Clinical trials are research studies where volunteers agree to receive and test new drugs or other treatments so that researchers can evaluate how well they work. Clinical trials are the key to find out if a new a new drug, diet or medical device, is safe and effective in people. Participants can also help measure results by reporting on how they feel and allowing researchers to conduct follow-up exams that might include blood tests or other testing. In order to start a clinical trial, the U.S. Food and Drug Administration (FDA) must approve it to move forward. Researchers get the approval by perfomring laboratory tests and studies in animals to see how safe their medication or practice is. If the test shows favorable results, the FDA gives approval for the treatment to be tested in humans, beginning with a small group of participants to test safety. FDA approval for testing in clinical trials, does not guaruntee FDA approval of the product, but ensures safety measures are being taken before receiving results.
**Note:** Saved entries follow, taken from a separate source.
Lemma SHA256_K_cube_roots :
  length (primes_to 311) = 64%nat /\
  forallb (uncurry (root_fraction 3)) (combine (primes_to 311) SHA256_K) = true /\
  forallb (uncurry (root_fraction 2)) (combine (primes_to 19) SHA256_H0) = true.
Proof. vm_compute. done. Qed.

(** FIPS 180-4 and RFC 4231 test vectors. *)
Example sha256_abc :
  sha256 (ascii_bytes "abc") = mjoin (write_be32 <$> words32 8
    0xba7816bf_8f01cfea_414140de_5dae2223_b00361a3_96177a9c_b410ff61_f20015ad).
Proof. vm_compute. reflexivity. Qed.

Example sha256_two_blocks :
  sha256 (ascii_bytes "abcdbcdecdefdefgefghfghighijhijkijkljklmklmnlmnomnopnopq") =
  mjoin (write_be32 <$> words32 8
    0x248d6a61_d20638b8_e5c02693_0c3e6039_a33ce459_64ff2167_f6ecedd4_19db06c1).
Proof. vm_compute. reflexivity. Qed.

Example hmac_rfc4231_1 :
  sm_hmac_sha256 (Some (replicate 20 0x0b)) (Some (ascii_bytes "Hi There")) =
  Some (mjoin (write_be32 <$> words32 8
    0xb0344c61_d8db3853_5ca8afce_af0bf12b_881dc200_c9833da7_26e9376c_2e32cff7)).
Proof. vm_compute. reflexivity. Qed.

Lemma sha256_streaming_witness :
  sha256_final (fold_left sha256_update [ascii_bytes "ab"; []; ascii_bytes "c"]
                 (sha256_init (replicate 64 7))) = fips_sha256 (ascii_bytes "abc").
Proof. apply (sha256_streaming [ascii_bytes "ab"; []; ascii_bytes "c"] (replicate 64 7)). done. Defined.

Lemma hmac_verify_iff_witness :
  let K := replicate 20 0x0b in let M := ascii_bytes "Hi There" in
  sm_hmac_verify (Some K) (Some M) (replicate 32 0) = -1.
Proof.
  apply (hmac_verify_iff (replicate 20 0x0b) (ascii_bytes "Hi There") (replicate 32 0)).
  - apply Forall_replicate. lia.
  - done.
  - vm_compute. discriminate.
Defined.

Definition no_path : path_answers := mk_path None None false 0.

Lemma crypto_init_key_witness :
  let o := mk_path None (Some (replicate 32 7)) true 32 in
  key_from [o; no_path] (mk_key (replicate 32 7) true) \/ (0 = -1).
Proof.
  set (o := mk_path None (Some (replicate 32 7)) true 32).
  destruct (crypto_init_key None o no_path (mk_key (replicate 32 0) false) 0
    (mk_key (replicate 32 7) true)) as [(_ & H)|(H & _)].
  - done.
  - repeat constructor; vm_compute; lia.
  - vm_compute. reflexivity.
  - left. exact H.
  - right. exact H.
Defined.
Scientists across the United States are conducting clinical research to prevent, treat, and better understand COVID-19. The National Institutes of Health (NIH) has set up a partnership among government, industry, and university researchers to identify drugs and other treatments that are promising. These are called Accelerating COVID-19 Therapeutic Interventions and Vaccines or ACTIV trials. Clinical trials are the fastest way to find successful treatments for COVID-19. Participants are assigned randomly to either a test group that receives the drug being tested, or to a control group that receives a placebo (a treatment with no drugs in it). Both groups also continue to receive care for COVID-19. Neither the participant nor the doctor knows whether the treatment is the drug or the placebo to prevent members of the research team or participants from influencing the results. Only a group of researchers who are part of a separate team knows what participants received.
Diversity in clinical trials are essential for researchers to measure the accuracy of COVID-19 medications across the whole population. Men and women of color and different ethnicities are disproportionately accounted for in many clinical trials.